ACTIVITY> Below this line is a set of entries; quote exactly the lines from the line that contains "wrapError (msg +:+" to the line that contains "Definition Milliseconds (d", both lines included.

STORED DATA>
(** * tyk-proxy: the access-control pipeline, embedded and verified

    A shallow embedding of the gateway's core: the bearer extraction and
    path-scope matcher of the authorization middleware, the middleware's
    decision chain over its three collaborator interfaces, the fixed-window
    counter store with the rate limiter on top of it, and the token record
    store, followed by the theorems that settle the specification's claims.

    Go strings are byte strings ([string], a list of [ascii]); Go [int],
    [int64] and [time.Duration] are [Z]; a [time.Time] is the instant it
    denotes, in nanoseconds since the Unix epoch; the Redis backend is a
    finite map from keys to entries with an optional expiry. *)

From Stdlib Require Import ZArith Lia Bool Ascii.
From stdpp Require Import base decidable option list strings gmap pretty.

Local Open Scope Z_scope.

(** ** Package [strings] of the Go library, as far as the code calls it *)

Module Strings.

Definition bytes (s : string) : list ascii := String.list_ascii_of_string s.
Definition str (l : list ascii) : string := String.string_of_list_ascii l.

Definition byte (n : nat) : ascii := Ascii.ascii_of_nat n.

(** [strings.HasPrefix(s, prefix)] *)
Definition HasPrefix (s prefix : string) : bool :=
  bool_decide (bytes prefix `prefix_of` bytes s).

(** [strings.HasSuffix(s, suffix)] *)
Definition HasSuffix (s suffix : string) : bool :=
  bool_decide (bytes suffix `suffix_of` bytes s).

(** [strings.TrimSuffix(s, suffix)]: one trailing occurrence is removed. *)
Definition TrimSuffix (s suffix : string) : string :=
  if HasSuffix s suffix
  then str (take (length (bytes s) - length (bytes suffix))%nat (bytes s))
  else s.

(** The UTF-8 encodings of the code points for which [unicode.IsSpace]
    holds: tab, line feed, vertical tab, form feed, carriage return and
    space, then U+0085, U+00A0, U+1680, U+2000..U+200A, U+2028, U+2029,
    U+202F, U+205F and U+3000. *)
Definition space_encodings : list (list ascii) :=
  ((λ n, [byte n]) <$> [9; 10; 11; 12; 13; 32]%nat)
  ++ ((λ n, [byte 194; byte n]) <$> [133; 160]%nat)
  ++ [[byte 225; byte 154; byte 128]]
  ++ ((λ n, [byte 226; byte 128; byte n]) <$>
        [128; 129; 130; 131; 132; 133; 134; 135; 136; 137; 138;
         168; 169; 175]%nat)
  ++ [[byte 226; byte 129; byte 159]; [byte 227; byte 128; byte 128]].

(** The rest of [l] after one leading white-space rune, if there is one. *)
Definition strip_leading (encs : list (list ascii)) (l : list ascii)
  : option (list ascii) :=
  (λ e, drop (length e) l) <$>
    head (filter (λ e, e `prefix_of` l) encs).

Fixpoint trim_leading (fuel : nat) (encs : list (list ascii))
    (l : list ascii) : list ascii :=
  match fuel with
  | O => l
  | S fuel =>
      match strip_leading encs l with
      | Some l' => trim_leading fuel encs l'
      | None => l
      end
  end.

Definition TrimLeftSpace (l : list ascii) : list ascii :=
  trim_leading (length l) space_encodings l.

(** From the right the last rune is decoded; a white-space rune ends the
    string exactly when one of the encodings is a suffix of it. *)
Definition TrimRightSpace (l : list ascii) : list ascii :=
  reverse (trim_leading (length l) (reverse <$> space_encodings) (reverse l)).

(** [strings.TrimSpace(s)]: leading, then trailing white space removed. *)
Definition TrimSpace (s : string) : string :=
  str (TrimRightSpace (TrimLeftSpace (bytes s))).

(** The first occurrence of the byte [c]: what is before and after it. *)
Fixpoint cut (c : ascii) (l : list ascii)
  : option (list ascii * list ascii) :=
  match l with
  | [] => None
  | x :: l' =>
      if decide (x = c) then Some ([], l')
      else prod_map (cons x) id <$> cut c l'
  end.

(** [strings.SplitN(s, sep, 2)] for a one-byte separator: the string
    itself when the separator does not occur, else the parts around its
    first occurrence. *)
Definition SplitN2 (s : string) (sep : ascii) : list string :=
  match cut sep (bytes s) with
  | Some (a, b) => [str a; str b]
  | None => [s]
  end.

Definition lower (c : ascii) : ascii :=
  let n := Ascii.nat_of_ascii c in
  if bool_decide (65 ≤ n ≤ 90)%nat then Ascii.ascii_of_nat (n + 32) else c.

(** [strings.EqualFold(s, t)] under simple case folding, for a [t] in
    ASCII without the letters k and s: those two are the only ASCII
    letters that a rune outside ASCII folds to (U+212A and U+017F), so
    for such a [t] the Unicode comparison is the byte-wise comparison up
    to ASCII case.  The one call of the code has [t = "Bearer"]. *)
Definition EqualFold (s t : string) : bool :=
  bool_decide (lower <$> bytes s = lower <$> bytes t).

End Strings.

(** ** Go values shared by the packages: errors, instants, durations *)

Module Go.

(** An [error] value.  The three sentinels of package [store] are values
    of their own, since [errors.New] yields a fresh value at each call;
    [wrapError] is what [fmt.Errorf] with a [%w] verb and
    [errors.Wrap] build: a message and the error it wraps. *)
Inductive error : Type :=
| ErrNotFound
| ErrExpired
| ErrInvalid
| errorString (msg : string)
| wrapError (msg : string) (cause : error).

(** The method [Error()]. *)
Definition Error (e : error) : string :=
  match e with
  | ErrNotFound => "token not found"
  | ErrExpired => "token expired"
  | ErrInvalid => "token record invalid"
  | errorString msg => msg
  | wrapError msg _ => msg
  end.

(** [fmt.Errorf("%w: " + detail, e)] *)
Definition Errorf_w (e : error) (detail : string) : error :=
  wrapError (Error e +:+ ": " +:+ detail) e.

(** [errors.Wrap(e, msg)] of github.com/pkg/errors *)
Definition Wrap (e : error) (msg : string) : error :=
  wrapError (msg +:+ ": " +:+ Error e) e.

Global Instance error_eq_dec : EqDecision error.
Proof. solve_decision. Defined.

(** [errors.Is(e, target)]: [target] is [e] or an error that [e] wraps. *)
Fixpoint Is (e target : error) : bool :=
  bool_decide (e = target)
  || match e with wrapError _ cause => Is cause target | _ => false end.

(** A [time.Time] is the instant, in nanoseconds since the Unix epoch
    (location and monotonic reading play no part in the code). *)
Definition Time : Type := Z.

(** [t.After(u)] *)
Definition After (t u : Time) : bool := bool_decide (u < t).

(** [t.Unix()]: whole seconds since the epoch, rounded down. *)
Definition Unix (t : Time) : Z := t `div` 1000000000.

(** [time.Unix(sec, 0)] *)
Definition ofUnix (sec : Z) : Time := sec * 1000000000.

(** A [time.Duration] is a count of nanoseconds. *)
Definition Duration : Type := Z.
Definition Second : Duration := 1000000000.
Definition Minute : Duration := 60 * Second.

(** [d.Milliseconds()]: the integer quotient, towards zero. *)
Definition Milliseconds (d : Duration) : Z := d `quot` 1000000.

(** [int64(d.Seconds())].  [Seconds] is the floating-point sum of the
    whole seconds and the remaining nanoseconds over 1e9; its truncation
    is the integer quotient for every whole number of seconds and for
    every duration below 2^24 seconds, where the sum is below the next
    integer. *)
Definition SecondsInt64 (d : Duration) : Z := d `quot` 1000000000.

(** The durations for which that is so. *)
Definition exactSeconds (d : Duration) : Prop :=
  d `mod` Second = 0 ∨ d < 16777216 * Second.

Definition maxInt64 : Z := 9223372036854775807.
Definition minInt64 : Z := -9223372036854775808.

WORKED SOLUTION>
  wrapError (msg +:+ ": " +:+ Error e) e.

Global Instance error_eq_dec : EqDecision error.
Proof. solve_decision. Defined.

(** [errors.Is(e, target)]: [target] is [e] or an error that [e] wraps. *)
Fixpoint Is (e target : error) : bool :=
  bool_decide (e = target)
  || match e with wrapError _ cause => Is cause target | _ => false end.

(** A [time.Time] is the instant, in nanoseconds since the Unix epoch
    (location and monotonic reading play no part in the code). *)
Definition Time : Type := Z.

(** [t.After(u)] *)
Definition After (t u : Time) : bool := bool_decide (u < t).

(** [t.Unix()]: whole seconds since the epoch, rounded down. *)
Definition Unix (t : Time) : Z := t `div` 1000000000.

(** [time.Unix(sec, 0)] *)
Definition ofUnix (sec : Z) : Time := sec * 1000000000.

(** A [time.Duration] is a count of nanoseconds. *)
Definition Duration : Type := Z.
Definition Second : Duration := 1000000000.
Definition Minute : Duration := 60 * Second.

(** [d.Milliseconds()]: the integer quotient, towards zero. *)
Definition Milliseconds (d : Duration) : Z := d `quot` 1000000.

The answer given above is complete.